• [What you will do]:
In the listing beneath this line, copy exactly the lines starting with the one containing "Variable pathJoin : jsstring" and going on through the one containing "destruct (loadEntries _ _ _ fs) as [es|e];".

• [Extracted entries]:
▬▬▬

Lemma substring_prefix (a b : jsstring) : substring (a ++ b) 0 (len a) = a.
Proof.
  unfold substring. rewrite len_app.
  pose proof (len_nonneg a). pose proof (len_nonneg b).
  replace (Z.max 0 (Z.min 0 (len a + len b))) with 0 by lia.
  replace (Z.max 0 (Z.min (len a) (len a + len b))) with (len a) by lia.
  replace (Z.min 0 (len a)) with 0 by lia.
  replace (Z.max 0 (len a)) with (len a) by lia.
  change (Z.to_nat 0) with 0%nat. rewrite skipn_O, Z.sub_0_r.
  unfold len. rewrite Nat2Z.id.
  rewrite firstn_app, Nat.sub_diag, firstn_all. simpl. apply app_nil_r.
Qed.

Lemma substring_suffix (a b : jsstring) : substring_from (a ++ b) (len a) = b.
Proof.
  unfold substring_from, substring. rewrite len_app.
  pose proof (len_nonneg a). pose proof (len_nonneg b).
  replace (Z.max 0 (Z.min (len a) (len a + len b))) with (len a) by lia.
  replace (Z.max 0 (Z.min (len a + len b) (len a + len b)))
    with (len a + len b) by lia.
  replace (Z.min (len a) (len a + len b)) with (len a) by lia.
  replace (Z.max (len a) (len a + len b)) with (len a + len b) by lia.
  replace (len a + len b - len a) with (len b) by lia.
  unfold len. rewrite !Nat2Z.id.
  rewrite skipn_app, Nat.sub_diag, skipn_all. simpl. apply firstn_all.
Qed.

(** A quoted word glued to a second quoted word: the second one, with its
    quotes, is the description and the first one the trigger candidate. *)
Lemma headerOfTail_glued head t d ctx :
  ~ In space t -> ~ In quote t -> ~ In space d -> ~ In quote d ->
  headerOfTail head (quoted t ++ quoted d) ctx
  = mkHeader head [] ctx (quoted d) (quoted t).
Proof.
  intros Hts Htq Hds Hdq.
  assert (Hsp : ~ In space (quoted t ++ quoted d)).
  { intros Hin. apply in_app_or in Hin.
    destruct Hin as [Hin|Hin]; revert Hin; now apply quoted_no_space. }
  rewrite headerOfTail_no_space by exact Hsp.
  assert (Hshape : quoted t ++ quoted d
                   = quote :: (t ++ [quote] ++ quote :: d) ++ [quote]).
  { unfold quoted. cbn [app]. now rewrite <- !app_assoc. }
  assert (Ht : trim (quoted t ++ quoted d) = quoted t ++ quoted d).
  { rewrite Hshape. apply trim_keep; reflexivity. }
  cbv zeta. rewrite Ht.
  assert (Hlen : (1 <? len (quoted t ++ quoted d)) = true).
  { rewrite len_app, !len_quoted. pose proof (len_nonneg t).
    pose proof (len_nonneg d). apply Z.ltb_lt. lia. }
  rewrite Hlen.
  assert (He : endsWith quote (quoted t ++ quoted d) = true).
  { rewrite Hshape.
    change (quote :: (t ++ [quote] ++ quote :: d) ++ [quote])
      with ((quote :: (t ++ [quote] ++ quote :: d)) ++ [quote]).
    rewrite endsWith_snoc. reflexivity. }
  rewrite He.
  assert (Hl : lastIndexOf quote
                 (substring (quoted t ++ quoted d) 0
                    (len (quoted t ++ quoted d) - 1)) = len (quoted t)).
  { assert (Hs2 : quoted t ++ quoted d = (quoted t ++ quote :: d) ++ [quote]).
    { unfold quoted. cbn [app]. now rewrite <- !app_assoc. }
    rewrite Hs2 at 1 2. rewrite substring_drop_last.
    unfold lastIndexOf. rewrite lastIndexOf_from_last by exact Hdq. lia. }
  rewrite Hl.
  assert (Hpos : negb ((len (quoted t) =? -1) || (len (quoted t) =? 0)) = true).
  { rewrite len_quoted. pose proof (len_nonneg t).
    destruct (Z.eqb_spec (len t + 2) (-1)); [lia|].
    destruct (Z.eqb_spec (len t + 2) 0); [lia|]. reflexivity. }
  cbn [andb]. rewrite Hpos.
  rewrite substring_suffix, substring_prefix.
  assert (Htt : trim (quoted t) = quoted t) by (apply trim_keep; reflexivity).
  now rewrite Htt.
Qed.

End DescriptionFacts.

(** ** Loading *)

(** A suffix test that succeeds exhibits the rest of the string. *)
Lemma endsWithString_iff suffix s :
  endsWithString suffix s = true <-> exists x, s = x ++ suffix.
Proof.
  unfold endsWithString. rewrite bool_decide_eq_true. split.
  - set (n := (List.length s - List.length suffix)%nat). intros H.
    exists (firstn n s). rewrite <- H. symmetry. apply firstn_skipn.
  - intros [x ->]. rewrite length_app.
    replace (List.length x + List.length suffix - List.length suffix)%nat
      with (List.length x + 0)%nat by lia.
    rewrite skipn_app, Nat.add_0_r, skipn_all.
    replace (List.length x - List.length x)%nat with 0%nat by lia.
    reflexivity.
Qed.

Lemma stem_snippets x : x <> [] -> stem (x ++ str ".snippets") = Some x.
Proof.
  induction x as [|c x IH]; [congruence|]. intros _.
  destruct x as [|c' x].
  - reflexivity.
  - cbn [app stem] in IH |- *. rewrite IH by discriminate. reflexivity.
Qed.

Lemma existsb_app_lit (x : jsstring) :
  existsb isLineTerminator (x ++ str ".snippets") = existsb isLineTerminator x.
Proof. rewrite existsb_app. change (existsb _ (str ".snippets")) with false. apply orb_false_r. Qed.

(** What a parse that does not raise contributes to the catalogue. *)
Lemma loadFile_normal path raw records :
  loadFile path raw = Normal records -> records = [].
Proof.
  unfold loadFile, spread, parseSnippets.
  rewrite scan_yields_nothing.
  destruct (completion _); intros H; try discriminate; now injection H as <-.
Qed.

Lemma loadFile_cases path raw :
  loadFile path raw = Normal [] \/ loadFile path raw = Throw TypeError.
Proof.
  destruct (loadFile path raw) as [records|[]] eqn:E; [left|now right].
  now rewrite (loadFile_normal path raw records E).
Qed.

Section LoadingFacts.

Variable snippetDir : jsstring.
Variable pathJoin : jsstring -> jsstring -> jsstring.
Variable readFileSync : jsstring -> jsstring.

Lemma loadEntries_normal fs entries :
  loadEntries snippetDir pathJoin readFileSync fs = Normal entries ->
  entries = List.map (fun f => (groupName f, [])) fs.
Proof.
  revert entries. induction fs as [|f fs IH]; intros entries H.
  - cbn in H. now injection H as <-.
  - cbn [loadEntries] in H.
    destruct (loadFile _ _) as [records|e] eqn:E; [|discriminate].
    destruct (loadEntries _ _ _ fs) as [es|e]; [|discriminate].
    injection H as <-. rewrite (loadFile_normal _ _ _ E), (IH es eq_refl).
    reflexivity.
Qed.

Lemma loadEntries_throw fs :
  loadEntries snippetDir pathJoin readFileSync fs = Throw TypeError <->
  exists f, In f fs
    /\ loadFile (pathJoin snippetDir f) (readFileSync (pathJoin snippetDir f))
       = Throw TypeError.
Proof.
  induction fs as [|f fs IH].
  - split; [discriminate|intros (f & [] & _)].
  - cbn [loadEntries].
    destruct (loadFile _ _) as [records|[]] eqn:E.
    + destruct (loadEntries _ _ _ fs) as [es|[]].
      * split; [discriminate|]. intros (f' & [<-|Hin] & Hf); [congruence|].
        destruct IH as [_ IH]. discriminate IH. eauto.
      * split; [|reflexivity]. intros _.
        destruct IH as [IH _]. destruct (IH eq_refl) as (f' & Hin & Hf).
        exists f'. split; [now right|exact Hf].
    + split; [|reflexivity]. intros _. exists f. split; [now left|exact E].
Qed.

End LoadingFacts.

(** Lookups in the object built from entries. *)
Lemma fromEntries_lookup {A} (entries : list (jsstring * A))
    (m0 : gmap (list N) A) k v :
  fold_left (fun m kv => <[fst kv := snd kv]> m) entries m0 !! k = Some v ->
  In (k, v) entries \/ m0 !! k = Some v.
Proof.
  revert m0. induction entries as [|[k' v'] entries IH]; intros m0 H.
  - now right.
  - cbn [fold_left fst snd] in H. destruct (IH _ H) as [Hin|Hl].
    + left. now right.
    + destruct (decide (k' = k)) as [->|Hne].
      * rewrite lookup_insert_eq in Hl. injection Hl as ->. left. now left.
      * rewrite lookup_insert_ne in Hl by exact Hne. now right.
Qed.

Lemma fromEntries_dom {A} (entries : list (jsstring * A)) (m0 : gmap (list N) A) k :
  is_Some (fold_left (fun m kv => <[fst kv := snd kv]> m) entries m0 !! k) <->
  In k (List.map fst entries) \/ is_Some (m0 !! k).
Proof.
  revert m0. induction entries as [|[k' v'] entries IH]; intros m0.
  - cbn. tauto.
  - cbn [fold_left List.map fst snd In]. rewrite IH.
    destruct (decide (k' = k)) as [->|Hne].
    + rewrite lookup_insert_eq. split; [auto|]. intros _. right. eauto.
    + rewrite lookup_insert_ne by exact Hne. tauto.
Qed.

Lemma fold_add_zero (zs : list Z) acc :
  (forall z, In z zs -> z = 0) -> fold_left Z.add zs acc = acc.
Proof.
  revert acc. induction zs as [|z zs IH]; intros acc H; [reflexivity|].
  cbn [fold_left]. rewrite (H z (or_introl eq_refl)), Z.add_0_r.
  apply IH. intros z' Hz. apply H. now right.
Qed.

Lemma count_of_empty_groups (m : gmap (list N) (list SnippetDefinition)) :
  (forall k v, m !! k = Some v -> v = []) ->
  loadedSnippetsCount (Some m) = Normal 0.
Proof.
  intros H. unfold loadedSnippetsCount. f_equal. apply fold_add_zero.
  intros z Hz. apply in_map_iff in Hz. destruct Hz as ([k v] & <- & Hin).
  apply list_elem_of_In, elem_of_map_to_list in Hin.
  rewrite (H k v Hin). reflexivity.
Qed.

(** ** Further behaviour of the scanner and of the file scan *)

Lemma split_first_prefix sep s p ps :
  split sep s = p :: ps -> exists w, s = p ++ w.
Proof.
  revert p ps. induction s as [|c s IH]; intros p ps H.
  - cbn in H. injection H as <- <-. now exists [].
  - cbn [split] in H. destruct (N.eqb c sep).
    + injection H as <- <-. now exists (c :: s).
    + destruct (split sep s) as [|w ws] eqn:E; [now apply split_nonempty in E|].
      injection H as <- <-. destruct (IH w ws eq_refl) as [x ->].
      now exists x.
Qed.

(** A line whose first token is [snippet] or [global] is not blank. *)
Lemma directive_not_blank line :
  firstToken line = str "snippet" \/ firstToken line = str "global" ->
  trim line <> [].
Proof.
  intros H. unfold firstToken, headTail, split_limit in H.
  destruct (split space line) as [|p ps] eqn:E; [now apply split_nonempty in E|].
  destruct (split_first_prefix space line p ps E) as [w ->].
  cbn in H. destruct H as [-> | ->].
  - apply (trim_not_blank 115%N). reflexivity.
  - apply (trim_not_blank 103%N). reflexivity.
Qed.

(** X1.  Splitting a text into lines loses nothing: there is at least one
    line, no line contains a newline, and joining the lines with newlines
    gives the text back. *)
Theorem lines_round_trip :
  forall raw,
    split newline raw <> []
    /\ (forall l, In l (split newline raw) -> ~ In newline l)
    /\ unlines (split newline raw) = raw.
Proof.
  intros raw. split; [apply split_nonempty|]. split.
  - intros l. apply split_pieces_no_sep.
  - apply unlines_split.
Qed.

(** X2.  A non-empty list of lines without newlines is what the split of
    their join gives back, so every such list is the line sequence of some
    file. *)
Theorem lines_of_unlines :
  forall ls,
    ls <> [] -> (forall l, In l ls -> ~ In newline l) ->
    split newline (unlines ls) = ls.
Proof. intros ls Hne H. now apply split_unlines. Qed.

Lemma lines_of_unlines_witness :
  let ls := [str "snippet a"; []; str "endsnippet"] in
  (ls <> [] /\ forall l, In l ls -> ~ In newline l)
  /\ split newline (unlines ls) = ls.
Proof.
  intros ls.
  assert (H1 : ls <> []) by discriminate.
  assert (H2 : forall l, In l ls -> ~ In newline l).
  { intros l [<-|[<-|[<-|[]]]]; absent_in_literal. }
  split; [auto|]. exact (lines_of_unlines ls H1 H2).
Defined.

(** X3.  The first line whose first token is [snippet] or [global] decides
    the run: the generator ends with what the handler does on that line,
    called with all the lines of the file, a [null] accumulator, priority 0
    and a counter equal to the number of lines before it that are not
    blank. *)
Theorem first_block_decides :
  forall filename raw pre line rest,
    split newline raw = pre ++ line :: rest ->
    (forall l, In l pre -> plainLine l) ->
    firstToken line = str "snippet" \/ firstToken line = str "global" ->
    parseSnippets filename raw =
      match handleSnippetOrGlobal filename line (countedLines pre)
              (split newline raw) None 0 ∅ None with
      | Throw e => mkGenerator [] (Raised e)
      | Normal (snippet, _) => mkGenerator [] (Returned snippet)
      end.
Proof.
  intros filename raw pre line rest Hsplit Hpre Hd.
  unfold parseSnippets.
  pose proof (scan_skip_counted filename (split newline raw) initialState pre
                (line :: rest) Hpre) as Hs.
  rewrite <- Hsplit in Hs. rewrite Hs.
  rewrite scan_directive;
    [reflexivity|now apply directive_not_blank|now apply isDirective_true].
Qed.

Lemma first_block_decides_witness :
  let raw := unlines [[]; str "# python"; []; str "snippet a"; str "x";
                      str "endsnippet"] in
  let pre := [[]; str "# python"; []] in
  (split newline raw = pre ++ str "snippet a" :: [str "x"; str "endsnippet"]
   /\ (forall l, In l pre -> plainLine l)
   /\ (firstToken (str "snippet a") = str "snippet"
       \/ firstToken (str "snippet a") = str "global"))
  /\ exists r, completion (parseSnippets pythonFile raw) = Returned (SnippetResult r)
               /\ location r = str "python.snippets:1".
Proof.
  intros raw pre.
  assert (H1 : split newline raw
               = pre ++ str "snippet a" :: [str "x"; str "endsnippet"])
    by reflexivity.
  assert (H2 : forall l, In l pre -> plainLine l).
  { intros l [<-|[<-|[<-|[]]]]; plain_line. }
  assert (H3 : firstToken (str "snippet a") = str "snippet"
               \/ firstToken (str "snippet a") = str "global")
    by (left; reflexivity).
  split; [auto|].
  rewrite (first_block_decides pythonFile raw pre (str "snippet a")
             [str "x"; str "endsnippet"] H1 H2 H3).
  eexists. split; reflexivity.
Defined.

(** X4.  The generator runs to the end of its body exactly when no line of
    the file opens a block; otherwise it returns or raises at the first
    line that does. *)
Theorem runs_to_end_iff_plain :
  forall filename raw,
    completion (parseSnippets filename raw) = Done
    <-> (forall l, In l (split newline raw) -> plainLine l).
Proof.
  intros filename raw. unfold parseSnippets. split.
  - apply scan_done_plain.
  - intros H. now rewrite scan_plain_lines.
Qed.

▬▬▬

• [Final answer]:
Variable pathJoin : jsstring -> jsstring -> jsstring.
Variable readFileSync : jsstring -> jsstring.

Lemma loadEntries_normal fs entries :
  loadEntries snippetDir pathJoin readFileSync fs = Normal entries ->
  entries = List.map (fun f => (groupName f, [])) fs.
Proof.
  revert entries. induction fs as [|f fs IH]; intros entries H.
  - cbn in H. now injection H as <-.
  - cbn [loadEntries] in H.
    destruct (loadFile _ _) as [records|e] eqn:E; [|discriminate].
    destruct (loadEntries _ _ _ fs) as [es|e]; [|discriminate].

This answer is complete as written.